International travelers can now contribute valuable data to COVID-19 surveillance efforts in the United States from above the clouds.
San Francisco International Airport has launched a new program to test airplane wastewater for variants of SARS-CoV-2, the virus responsible for COVID-19, the airport announced May 9. The program is the first in the country to continuously monitor sewage from airplanes, after previous studies demonstrated the potential value of this work.
Airplane wastewater is a key source for COVID-19 surveillance because international travelers frequently bring new variants into the country, experts say. As fewer people get their noses swabbed in health care facilities, the U.S. Centers for Disease Control and Prevention is looking for new ways to keep tabs on how the coronavirus mutates. Searching for genetic material in airplane bathroom waste can help fill that data gap — and even provide early warnings for future health crises (SN: 5/28/20).
“We know variants have been imported from around the globe,” says Alexandria Boehm, an environmental engineer at Stanford University who leads WastewaterSCAN, one of the biggest wastewater surveillance programs in the United States. Testing airplane waste “can give us a sense of which variants are being imported and help us prepare.”
For the new project, the San Francisco airport is collaborating with the CDC and Concentric by Ginkgo, a biosecurity and public health team in Boston.
Testing started on April 20, according to a spokesperson for the airport. Airport workers are taking samples from vacuum trucks that suck waste out of airplane bathrooms, using an automatic machine that plugs into a central dumping point. “We’re basically creating a composite sample of the trucks, which themselves are a composite sample of aircraft,” says Andrew Franklin, director of business development at Concentric.

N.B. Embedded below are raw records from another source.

(** Retarget the [next] of the last node, or the [prev] of the first one. *)
Lemma seg_relink_end pv nx pv' nx' p l n n' :
NoDup l ->
(forall b, b ∈ l -> pv' b = pv b) ->
(forall b, b ∈ l -> nx' b = if decide (b = last_or 0 l) then Some n' else nx b) ->
seg pv nx p l n -> seg pv' nx' p l n'.
Proof.
intros Hnd Hp Hn Hs. destruct l as [|t l _] using rev_ind; [done|].
apply NoDup_snoc in Hnd as [_ Hni]. rewrite last_or_snoc in Hn.
apply seg_app in Hs as [Hs (Htz & Htp & _ & _)]. apply seg_app. split.
- eapply seg_ext; [|exact Hs]. intros a Ha.
  rewrite Hp, Hn by set_solver. rewrite decide_False by (by intros ->). done.
- repeat split; [done| |].
  + by rewrite Hp by set_solver.
  + by rewrite Hn, decide_True by set_solver.
Qed.

Lemma seg_relink_start pv nx pv' nx' p p' l n :
NoDup l ->
(forall b, b ∈ l -> nx' b = nx b) ->
(forall b, b ∈ l -> pv' b = if decide (b = hd_or 0 l) then Some p' else pv b) ->
seg pv nx p l n -> seg pv' nx' p' l n.
Proof.
intros Hnd Hn Hp Hs. destruct l as [|t l]; [done|].
apply NoDup_cons in Hnd as [Hni _]. destruct Hs as (Htz & _ & Htn & Hs).
repeat split; [done| | |].
- rewrite Hp by set_solver. by rewrite decide_True.
- by rewrite Hn by set_solver.
- eapply seg_ext; [|exact Hs]. intros a Ha.
  rewrite Hn, Hp by set_solver. rewrite decide_False by (intros ->; done). done.
Qed.
(** The three table levels of one address. *)
Lemma ensure_tables (s : pst P) virt :
  pt_ok s -> tpath (path_of virt) -> (3 <= length (avail (pages s)))%nat ->
  fits 64 virt -> let i := mm_virtual_indices virt in
  exists s1 s2 s' t, ensure_table (pml4 i) (pml4i i) (pml3 i) s = Ok (tt, s1) /\
    ensure_table (pml3 i) (pml3i i) (pml2 i) s1 = Ok (tt, s2) /\
    ensure_table (pml2 i) (pml2i i) (pml1 i) s2 = Ok (tt, s') /\
    pt_ok s' /\ cr3 s' = cr3 s /\
    (length (avail (pages s)) <= length (avail (pages s')) + 3)%nat /\
    table (ram s') (cr3 s) [idx 3 virt; idx 2 virt; idx 1 virt] = Some t /\
    (forall q, tpath q -> length q = 4%nat ->
       table (ram s') (cr3 s) q = table (ram s) (cr3 s) q).
Proof.
  intros Hok Htp Hav Hf i. pose proof (indices_idx virt Hf) as Hi. cbv zeta in Hi.
  destruct (indices_windows virt Hf) as (W4 & W3 & W2 & W1). cbv zeta in *.
  fold i in Hi, W4, W3, W2, W1. clearbody i. unfold path_of in *. injection Hi as I4 I3 I2 I1.
  rewrite W4, W3, W2, W1, I4, I3, I2.
  set (a := idx 3 virt) in *. set (b := idx 2 virt) in *. set (c := idx 1 virt) in *.
  assert (T3 : tpath [a; b; c]) by
    (apply (tpath_app [a; b; c] (idx 0 virt)); exact Htp).
  assert (T2 : tpath [a; b]) by (apply (tpath_app [a; b] c); exact T3).
  assert (T1 : tpath [a]) by (apply (tpath_app [a] b); exact T2).
  assert (Hnil : forall l : list Z, (1 <= length l)%nat -> l <> []) by (intros []; cbn; [lia|done]).
  destruct (ensure_table_spec s [] a (cr3 s)) as (s1 & R1 & Hok1 & (C1 & L1 & O1) & [t1 E1]);
    [done|done|cbn; lia|done|apply Hnil; lia|].
  destruct (ensure_table_spec s1 [a] b t1) as (s2 & R2 & Hok2 & (C2 & L2 & O2) & [t2 E2]);
    [done|done|cbn; lia|done|apply Hnil; lia|].
  destruct (ensure_table_spec s2 [a; b] c t2) as (s3 & R3 & Hok3 & (C3 & L3 & O3) & [t3 E3]);
    [done|done|cbn; lia|done|apply Hnil; lia|].
  exists s1, s2, s3, t3. do 3 (split; [done|]).
  split; [done|]. split; [congruence|]. split; [lia|]. split.
  - rewrite <-C1, <-C2, <-C3. exact E3.
  - intros q Hq Hlq.
    assert (Hne : forall r : list Z, (length r < 4)%nat -> q <> r) by (intros r Hr ->; lia).
    rewrite <-C1, <-C2, O3, C2, O2, C1, O1; try done; try lia; apply Hne; cbn; lia.
Qed.


Lemma map_entry_shift phys flags n k : 0 <= n -> 0 <= k ->
  map_entry (u64 (phys + (n ≪ PAGE_SHIFT))) flags k = map_entry phys flags (n + k).
Proof.
  intros. unfold map_entry, PAGE_SHIFT. rewrite !Z.shiftl_mul_pow2 by lia.
  autorewrite with wrapdb. do 2 f_equal. lia.
Qed.

Lemma maps_none (s s' : pst P) phys virt n flags : n <= 0 ->
  (forall q, tpath q -> length q = 4%nat ->
     table (ram s') (cr3 s) q = table (ram s) (cr3 s) q) -> maps s s' phys virt n flags.
Proof. intros Hn H. split; [lia|]. intros q Hq Hl _. by apply H. Qed.

(** Mapping [n1] pages of the current last-level table, then the rest. *)
Lemma maps_trans (s s1 s2 : pst P) phys virt n1 n flags :
  cr3 s1 = cr3 s -> range_ok virt n -> 0 <= n1 <= n ->
  maps s s1 phys virt n1 flags ->
  maps s1 s2 (u64 (phys + (n1 ≪ PAGE_SHIFT))) (virt + 4096 * n1) (n - n1) flags ->
  maps s s2 phys virt n flags.
Proof.
  intros Hc Hr Hn [I1 O1] [I2 O2]. rewrite Hc in I2, O2. split.
  - intros k Hk. destruct (decide (k < n1)).
    + rewrite O2; [apply I1; lia|by apply (range_fits _ n)|done|].
      intros j Hj Heq. replace (virt + 4096 * n1 + 4096 * j) with (virt + 4096 * (n1 + j)) in Heq
        by lia. apply (range_path_inj _ n) in Heq; [lia|done|lia|lia].
    + replace (virt + 4096 * k) with (virt + 4096 * n1 + 4096 * (k - n1)) by lia.
      rewrite I2, map_entry_shift by lia. do 2 f_equal. lia.
  - intros q Hq Hl Hne. rewrite O2; [apply O1|done|done|]; [done|done| |].
    + intros k Hk. apply Hne. lia.
    + intros k Hk. replace (virt + 4096 * n1 + 4096 * k) with (virt + 4096 * (n1 + k)) by lia.
      apply Hne. lia.
Qed.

The San Francisco airport has one dumping point dedicated to international flights, which are a priority for testing because passengers are more likely to use the restroom — and deliver solid samples — when they spend many hours on the plane. The airport is shipping one composite sample per day, six days a week, back to a lab, where scientists isolate the coronavirus’ genetic material and put the results through machines that map the virus’ genes.
The resulting data are complicated, says Casandra Philipson, director of bioinformatics at Concentric, as each sample includes hundreds of passengers from around the world. “Trying to figure out how to determine actual frequencies of mutations or variants” in the sewage samples will be a challenge, she says, though simply seeing certain variants pop up in the data will warn health officials about what to watch out for.
Concentric has worked with the CDC on monitoring COVID-19 among international travelers since fall 2021, when the company started offering free PCR tests to people returning from long flights. About 170,000 travelers have contributed to the program, which has picked up new variants before they spread widely in the United States.
But wastewater surveillance is more efficient than voluntary nose swabs, leading scientists to focus on this approach for future monitoring efforts (SN: 9/29/22). In August and September 2022, Concentric and CDC researchers ran a pilot program at John F. Kennedy International Airport in New York City to test the idea. Out of 88 samples collected from airplane bathrooms, the team was able to perform PCR tests on 80, and 65 of those tested positive for SARS-CoV-2, the scientists reported in the Feb. 24 Morbidity and Mortality Weekly Report. Analysis of genetic material from 25 samples turned up a variety of coronavirus variants.
Other research projects and pilot programs have similarly demonstrated this technique’s potential for detecting variants. The European Commission has issued guidance for airports in the European Union that may want to try it out. As with other forms of wastewater surveillance, though, scientists are still working to understand how they might interpret and act on the data. “It will be a new data stream that we’ll have to learn to use as it evolves,” Boehm says.
In addition to tracking coronavirus variants, scientists hope that future programs like the one at the San Francisco airport can lay the groundwork for monitoring new diseases that might enter the United States through international airports. “It’s easy to also test the samples for other emerging pathogens,” says Colleen Naughton, an environmental engineer at the University of California, Merced.
The Concentric team is excited about this potential and looking for other types of health data that might come out of airplane waste. “We’re building this future technology,” Philipson says, “to expand the toolkit for pathogens of public health concern.”